= WORK TO COMPLETE =
Given the material below, output exactly the lines from the line with "exists n'. split; [done|]. by injection H." to the line with "Definition tdir (p", both ends included, and no other lines.

== RECORDS PROVIDED

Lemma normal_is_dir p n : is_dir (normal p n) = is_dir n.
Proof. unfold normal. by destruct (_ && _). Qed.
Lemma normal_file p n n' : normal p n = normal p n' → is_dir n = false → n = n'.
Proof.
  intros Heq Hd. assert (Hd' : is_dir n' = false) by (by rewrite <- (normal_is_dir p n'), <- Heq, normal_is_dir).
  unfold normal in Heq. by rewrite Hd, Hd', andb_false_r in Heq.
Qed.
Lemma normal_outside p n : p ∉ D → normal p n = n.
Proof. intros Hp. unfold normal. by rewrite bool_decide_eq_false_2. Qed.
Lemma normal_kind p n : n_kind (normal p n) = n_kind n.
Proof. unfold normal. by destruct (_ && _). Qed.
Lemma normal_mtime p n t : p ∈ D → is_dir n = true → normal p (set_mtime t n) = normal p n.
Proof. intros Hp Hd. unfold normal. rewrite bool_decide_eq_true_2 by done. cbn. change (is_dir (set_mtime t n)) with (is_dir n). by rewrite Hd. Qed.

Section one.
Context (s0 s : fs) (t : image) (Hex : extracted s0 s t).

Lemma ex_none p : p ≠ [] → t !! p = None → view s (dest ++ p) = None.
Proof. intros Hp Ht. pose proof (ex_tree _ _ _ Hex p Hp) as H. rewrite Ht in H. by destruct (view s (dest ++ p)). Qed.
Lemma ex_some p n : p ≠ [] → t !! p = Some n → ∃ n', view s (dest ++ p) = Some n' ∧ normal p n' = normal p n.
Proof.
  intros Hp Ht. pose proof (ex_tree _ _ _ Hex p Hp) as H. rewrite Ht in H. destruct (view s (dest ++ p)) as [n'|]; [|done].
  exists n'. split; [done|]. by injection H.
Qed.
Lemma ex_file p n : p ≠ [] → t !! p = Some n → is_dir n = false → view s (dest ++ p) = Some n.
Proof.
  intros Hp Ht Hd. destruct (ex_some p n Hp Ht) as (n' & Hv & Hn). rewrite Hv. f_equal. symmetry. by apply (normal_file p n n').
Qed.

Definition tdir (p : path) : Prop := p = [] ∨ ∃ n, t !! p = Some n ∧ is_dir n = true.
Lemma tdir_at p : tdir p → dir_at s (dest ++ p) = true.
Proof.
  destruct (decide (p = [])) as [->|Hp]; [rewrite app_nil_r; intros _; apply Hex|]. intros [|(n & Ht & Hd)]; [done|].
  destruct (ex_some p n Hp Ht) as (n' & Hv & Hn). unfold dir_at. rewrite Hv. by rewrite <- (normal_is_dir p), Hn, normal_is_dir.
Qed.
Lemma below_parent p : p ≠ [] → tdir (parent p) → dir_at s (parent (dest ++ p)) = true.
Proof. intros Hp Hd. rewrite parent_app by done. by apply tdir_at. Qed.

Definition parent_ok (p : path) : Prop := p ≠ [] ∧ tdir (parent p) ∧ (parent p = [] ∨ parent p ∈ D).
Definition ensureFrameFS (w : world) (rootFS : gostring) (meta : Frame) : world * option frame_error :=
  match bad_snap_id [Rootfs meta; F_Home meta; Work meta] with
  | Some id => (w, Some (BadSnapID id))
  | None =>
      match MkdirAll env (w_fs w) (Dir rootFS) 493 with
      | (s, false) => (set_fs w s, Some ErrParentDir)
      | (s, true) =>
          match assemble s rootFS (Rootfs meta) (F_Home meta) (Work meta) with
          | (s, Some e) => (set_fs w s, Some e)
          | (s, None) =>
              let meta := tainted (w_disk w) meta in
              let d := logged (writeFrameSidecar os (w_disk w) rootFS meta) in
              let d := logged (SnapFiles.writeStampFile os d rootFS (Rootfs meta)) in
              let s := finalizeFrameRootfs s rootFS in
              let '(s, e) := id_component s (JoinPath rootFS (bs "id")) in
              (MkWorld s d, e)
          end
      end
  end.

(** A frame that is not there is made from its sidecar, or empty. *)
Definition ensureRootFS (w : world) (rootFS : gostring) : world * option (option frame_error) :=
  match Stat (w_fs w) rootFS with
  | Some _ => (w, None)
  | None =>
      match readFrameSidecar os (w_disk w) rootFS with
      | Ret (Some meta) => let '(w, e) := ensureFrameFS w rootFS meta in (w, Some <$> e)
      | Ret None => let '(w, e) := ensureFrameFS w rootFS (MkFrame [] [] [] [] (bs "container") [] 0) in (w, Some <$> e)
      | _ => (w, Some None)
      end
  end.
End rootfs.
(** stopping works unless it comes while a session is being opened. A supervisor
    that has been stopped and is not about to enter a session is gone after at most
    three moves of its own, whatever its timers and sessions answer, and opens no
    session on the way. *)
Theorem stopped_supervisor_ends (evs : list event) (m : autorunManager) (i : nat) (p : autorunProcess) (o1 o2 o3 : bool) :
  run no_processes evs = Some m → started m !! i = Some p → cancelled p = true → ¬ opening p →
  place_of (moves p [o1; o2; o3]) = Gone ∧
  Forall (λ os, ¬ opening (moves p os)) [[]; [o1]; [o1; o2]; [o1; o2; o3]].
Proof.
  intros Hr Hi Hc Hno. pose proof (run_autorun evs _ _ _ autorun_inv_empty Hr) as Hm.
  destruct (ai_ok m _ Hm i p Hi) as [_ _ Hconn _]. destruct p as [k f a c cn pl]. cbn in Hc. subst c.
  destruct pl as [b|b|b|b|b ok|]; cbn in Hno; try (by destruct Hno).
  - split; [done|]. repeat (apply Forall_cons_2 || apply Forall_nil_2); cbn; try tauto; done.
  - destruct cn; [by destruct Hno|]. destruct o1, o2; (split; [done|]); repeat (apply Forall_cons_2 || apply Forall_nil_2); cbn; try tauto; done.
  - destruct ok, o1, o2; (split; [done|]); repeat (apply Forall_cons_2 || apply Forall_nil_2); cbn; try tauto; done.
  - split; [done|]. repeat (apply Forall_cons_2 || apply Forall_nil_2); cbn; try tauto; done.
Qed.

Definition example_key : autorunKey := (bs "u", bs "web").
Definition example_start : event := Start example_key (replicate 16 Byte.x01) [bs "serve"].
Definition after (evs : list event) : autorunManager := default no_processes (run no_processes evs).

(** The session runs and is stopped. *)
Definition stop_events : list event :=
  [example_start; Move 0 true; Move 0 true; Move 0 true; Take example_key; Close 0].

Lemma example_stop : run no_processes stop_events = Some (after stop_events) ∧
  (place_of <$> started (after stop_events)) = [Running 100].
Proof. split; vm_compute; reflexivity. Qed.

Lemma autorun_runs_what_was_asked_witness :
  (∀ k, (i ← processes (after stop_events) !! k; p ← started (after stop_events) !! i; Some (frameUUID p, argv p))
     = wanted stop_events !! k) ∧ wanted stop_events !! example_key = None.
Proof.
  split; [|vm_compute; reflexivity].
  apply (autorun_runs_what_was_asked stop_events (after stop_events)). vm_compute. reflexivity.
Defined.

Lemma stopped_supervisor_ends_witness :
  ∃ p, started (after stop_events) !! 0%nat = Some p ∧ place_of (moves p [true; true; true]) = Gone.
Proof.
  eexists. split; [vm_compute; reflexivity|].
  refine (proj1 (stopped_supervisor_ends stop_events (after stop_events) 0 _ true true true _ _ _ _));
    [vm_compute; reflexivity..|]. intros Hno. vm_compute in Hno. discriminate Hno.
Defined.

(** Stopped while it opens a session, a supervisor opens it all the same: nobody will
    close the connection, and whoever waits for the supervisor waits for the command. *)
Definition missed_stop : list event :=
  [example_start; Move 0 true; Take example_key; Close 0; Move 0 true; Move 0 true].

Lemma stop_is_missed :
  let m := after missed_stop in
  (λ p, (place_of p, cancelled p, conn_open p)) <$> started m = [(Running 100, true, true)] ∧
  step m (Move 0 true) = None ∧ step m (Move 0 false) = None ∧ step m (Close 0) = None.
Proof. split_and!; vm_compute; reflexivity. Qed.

====

= ANSWER FOR THE TASK =
  exists n'. split; [done|]. by injection H.
Qed.
Lemma ex_file p n : p ≠ [] → t !! p = Some n → is_dir n = false → view s (dest ++ p) = Some n.
Proof.
  intros Hp Ht Hd. destruct (ex_some p n Hp Ht) as (n' & Hv & Hn). rewrite Hv. f_equal. symmetry. by apply (normal_file p n n').
Qed.

Definition tdir (p : path) : Prop := p = [] ∨ ∃ n, t !! p = Some n ∧ is_dir n = true.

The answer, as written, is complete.